What you are asked to do
In the records below, begin at the line containing "match next_grant (replies w) with" and end at the line containing "intros out. subst out. rewrite"; quote every line in that span exactly, including both boundary lines, and no others.

*** Data for review Section Begins ***

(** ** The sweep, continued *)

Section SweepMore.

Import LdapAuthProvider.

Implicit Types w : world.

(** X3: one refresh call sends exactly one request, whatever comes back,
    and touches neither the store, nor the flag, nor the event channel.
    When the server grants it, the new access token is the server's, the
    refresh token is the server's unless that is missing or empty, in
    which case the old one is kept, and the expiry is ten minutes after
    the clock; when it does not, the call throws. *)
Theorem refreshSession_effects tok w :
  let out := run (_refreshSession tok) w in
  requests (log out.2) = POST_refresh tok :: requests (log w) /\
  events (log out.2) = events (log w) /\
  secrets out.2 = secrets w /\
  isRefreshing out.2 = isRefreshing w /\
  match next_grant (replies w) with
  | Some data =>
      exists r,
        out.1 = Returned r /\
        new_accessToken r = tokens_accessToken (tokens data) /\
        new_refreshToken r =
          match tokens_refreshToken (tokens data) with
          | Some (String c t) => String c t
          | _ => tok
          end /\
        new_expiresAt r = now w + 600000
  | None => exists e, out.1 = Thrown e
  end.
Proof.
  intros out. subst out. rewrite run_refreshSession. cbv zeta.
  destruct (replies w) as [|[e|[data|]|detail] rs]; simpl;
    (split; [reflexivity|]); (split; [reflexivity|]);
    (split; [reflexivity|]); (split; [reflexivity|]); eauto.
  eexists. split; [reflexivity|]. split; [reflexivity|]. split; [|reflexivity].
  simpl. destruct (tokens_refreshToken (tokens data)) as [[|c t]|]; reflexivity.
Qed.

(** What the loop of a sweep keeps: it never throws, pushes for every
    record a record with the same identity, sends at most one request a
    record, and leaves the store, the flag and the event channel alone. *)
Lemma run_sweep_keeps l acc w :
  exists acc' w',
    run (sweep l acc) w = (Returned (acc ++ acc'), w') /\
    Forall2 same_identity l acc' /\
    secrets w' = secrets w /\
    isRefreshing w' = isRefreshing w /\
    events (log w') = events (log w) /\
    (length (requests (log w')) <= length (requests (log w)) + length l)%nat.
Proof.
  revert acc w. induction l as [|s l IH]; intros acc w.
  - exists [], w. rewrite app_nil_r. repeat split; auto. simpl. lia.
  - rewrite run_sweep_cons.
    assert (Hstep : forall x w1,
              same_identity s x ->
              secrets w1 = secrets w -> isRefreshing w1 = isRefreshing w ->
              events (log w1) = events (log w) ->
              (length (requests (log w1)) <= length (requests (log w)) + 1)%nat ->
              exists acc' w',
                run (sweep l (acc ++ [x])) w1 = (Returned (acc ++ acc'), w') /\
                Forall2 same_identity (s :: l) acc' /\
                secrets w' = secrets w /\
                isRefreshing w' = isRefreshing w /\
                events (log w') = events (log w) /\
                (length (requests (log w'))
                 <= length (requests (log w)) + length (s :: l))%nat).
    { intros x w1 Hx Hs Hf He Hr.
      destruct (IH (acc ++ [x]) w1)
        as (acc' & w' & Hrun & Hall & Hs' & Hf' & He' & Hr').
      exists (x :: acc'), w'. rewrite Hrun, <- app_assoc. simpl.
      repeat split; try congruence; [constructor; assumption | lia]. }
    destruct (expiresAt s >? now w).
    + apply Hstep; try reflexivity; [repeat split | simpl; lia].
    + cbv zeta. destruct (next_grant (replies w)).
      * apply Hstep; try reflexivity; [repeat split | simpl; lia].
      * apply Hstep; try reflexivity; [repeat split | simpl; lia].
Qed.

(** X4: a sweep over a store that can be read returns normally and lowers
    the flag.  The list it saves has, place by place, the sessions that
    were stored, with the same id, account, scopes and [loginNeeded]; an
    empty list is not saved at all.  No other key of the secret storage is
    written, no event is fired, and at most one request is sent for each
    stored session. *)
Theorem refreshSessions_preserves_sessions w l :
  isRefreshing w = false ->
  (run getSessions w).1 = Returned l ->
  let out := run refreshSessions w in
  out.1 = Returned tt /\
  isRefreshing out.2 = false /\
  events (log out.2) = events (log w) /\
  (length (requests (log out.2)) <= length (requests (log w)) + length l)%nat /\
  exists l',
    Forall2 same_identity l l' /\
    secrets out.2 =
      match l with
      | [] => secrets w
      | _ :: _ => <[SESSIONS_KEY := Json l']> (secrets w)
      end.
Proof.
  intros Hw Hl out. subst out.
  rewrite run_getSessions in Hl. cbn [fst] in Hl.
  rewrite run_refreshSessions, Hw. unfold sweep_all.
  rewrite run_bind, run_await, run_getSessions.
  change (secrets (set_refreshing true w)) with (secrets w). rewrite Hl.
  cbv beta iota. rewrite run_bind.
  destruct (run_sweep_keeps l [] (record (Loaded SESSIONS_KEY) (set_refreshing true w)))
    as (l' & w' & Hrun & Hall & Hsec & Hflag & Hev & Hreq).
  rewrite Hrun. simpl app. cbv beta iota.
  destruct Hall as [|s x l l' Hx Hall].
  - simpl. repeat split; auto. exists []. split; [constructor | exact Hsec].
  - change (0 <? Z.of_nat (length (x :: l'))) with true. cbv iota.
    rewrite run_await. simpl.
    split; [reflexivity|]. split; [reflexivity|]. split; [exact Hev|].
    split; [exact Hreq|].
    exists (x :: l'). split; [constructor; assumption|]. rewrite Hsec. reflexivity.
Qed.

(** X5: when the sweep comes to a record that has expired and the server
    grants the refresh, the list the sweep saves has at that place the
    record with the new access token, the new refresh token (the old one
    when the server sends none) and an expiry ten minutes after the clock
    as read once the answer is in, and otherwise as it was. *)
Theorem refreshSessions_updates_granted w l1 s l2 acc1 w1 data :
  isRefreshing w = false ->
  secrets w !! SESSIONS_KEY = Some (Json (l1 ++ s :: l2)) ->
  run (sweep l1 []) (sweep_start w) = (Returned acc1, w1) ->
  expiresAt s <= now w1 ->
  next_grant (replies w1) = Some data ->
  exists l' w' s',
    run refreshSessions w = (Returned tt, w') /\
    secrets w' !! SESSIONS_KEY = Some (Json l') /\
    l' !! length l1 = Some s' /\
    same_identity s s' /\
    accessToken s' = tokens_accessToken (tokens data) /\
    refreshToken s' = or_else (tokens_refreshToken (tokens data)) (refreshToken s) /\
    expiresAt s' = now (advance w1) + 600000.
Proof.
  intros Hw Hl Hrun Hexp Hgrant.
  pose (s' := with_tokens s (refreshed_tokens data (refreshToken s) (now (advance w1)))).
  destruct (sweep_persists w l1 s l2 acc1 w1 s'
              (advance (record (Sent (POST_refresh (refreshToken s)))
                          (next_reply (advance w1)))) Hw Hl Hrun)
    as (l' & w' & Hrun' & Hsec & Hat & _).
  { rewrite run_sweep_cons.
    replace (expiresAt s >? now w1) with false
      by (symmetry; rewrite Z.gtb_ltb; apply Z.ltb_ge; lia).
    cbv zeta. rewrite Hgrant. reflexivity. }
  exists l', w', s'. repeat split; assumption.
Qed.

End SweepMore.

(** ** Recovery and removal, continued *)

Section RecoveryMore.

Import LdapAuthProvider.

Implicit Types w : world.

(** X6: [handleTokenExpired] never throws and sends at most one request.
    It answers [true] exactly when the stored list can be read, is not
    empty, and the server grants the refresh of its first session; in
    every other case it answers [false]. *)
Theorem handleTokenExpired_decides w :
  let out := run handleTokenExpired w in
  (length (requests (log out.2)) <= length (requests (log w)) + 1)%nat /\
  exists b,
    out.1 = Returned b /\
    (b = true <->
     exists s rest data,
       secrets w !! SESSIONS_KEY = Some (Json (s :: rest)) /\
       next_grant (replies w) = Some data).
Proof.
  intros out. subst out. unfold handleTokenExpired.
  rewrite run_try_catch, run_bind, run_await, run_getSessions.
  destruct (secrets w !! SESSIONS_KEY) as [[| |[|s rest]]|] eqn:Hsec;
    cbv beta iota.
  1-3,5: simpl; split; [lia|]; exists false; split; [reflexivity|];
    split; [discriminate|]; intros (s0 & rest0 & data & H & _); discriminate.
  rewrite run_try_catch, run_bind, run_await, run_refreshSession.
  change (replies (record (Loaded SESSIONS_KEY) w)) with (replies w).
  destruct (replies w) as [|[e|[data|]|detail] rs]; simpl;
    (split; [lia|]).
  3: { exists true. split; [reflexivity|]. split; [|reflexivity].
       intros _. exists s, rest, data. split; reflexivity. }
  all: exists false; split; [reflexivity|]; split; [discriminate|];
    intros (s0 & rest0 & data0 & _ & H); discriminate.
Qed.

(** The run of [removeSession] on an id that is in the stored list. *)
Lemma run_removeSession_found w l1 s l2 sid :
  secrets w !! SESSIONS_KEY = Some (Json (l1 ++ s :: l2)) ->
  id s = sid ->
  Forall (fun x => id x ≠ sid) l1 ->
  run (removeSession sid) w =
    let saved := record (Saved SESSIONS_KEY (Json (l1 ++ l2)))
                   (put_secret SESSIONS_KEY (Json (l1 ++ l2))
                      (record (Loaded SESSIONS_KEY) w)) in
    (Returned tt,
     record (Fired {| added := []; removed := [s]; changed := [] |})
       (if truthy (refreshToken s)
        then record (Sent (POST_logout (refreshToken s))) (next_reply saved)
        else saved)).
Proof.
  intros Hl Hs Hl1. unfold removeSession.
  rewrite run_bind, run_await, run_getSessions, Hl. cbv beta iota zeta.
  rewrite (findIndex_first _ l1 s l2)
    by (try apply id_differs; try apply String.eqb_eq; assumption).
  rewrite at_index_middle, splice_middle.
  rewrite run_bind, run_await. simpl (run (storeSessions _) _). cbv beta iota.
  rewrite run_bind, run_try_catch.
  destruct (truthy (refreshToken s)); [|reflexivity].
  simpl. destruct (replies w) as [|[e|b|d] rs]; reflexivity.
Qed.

*** Data for review Section Ends ***

Problem solution
  match next_grant (replies w) with
  | Some data =>
      exists r,
        out.1 = Returned r /\
        new_accessToken r = tokens_accessToken (tokens data) /\
        new_refreshToken r =
          match tokens_refreshToken (tokens data) with
          | Some (String c t) => String c t
          | _ => tok
          end /\
        new_expiresAt r = now w + 600000
  | None => exists e, out.1 = Thrown e
  end.
Proof.
  intros out. subst out. rewrite run_refreshSession. cbv zeta.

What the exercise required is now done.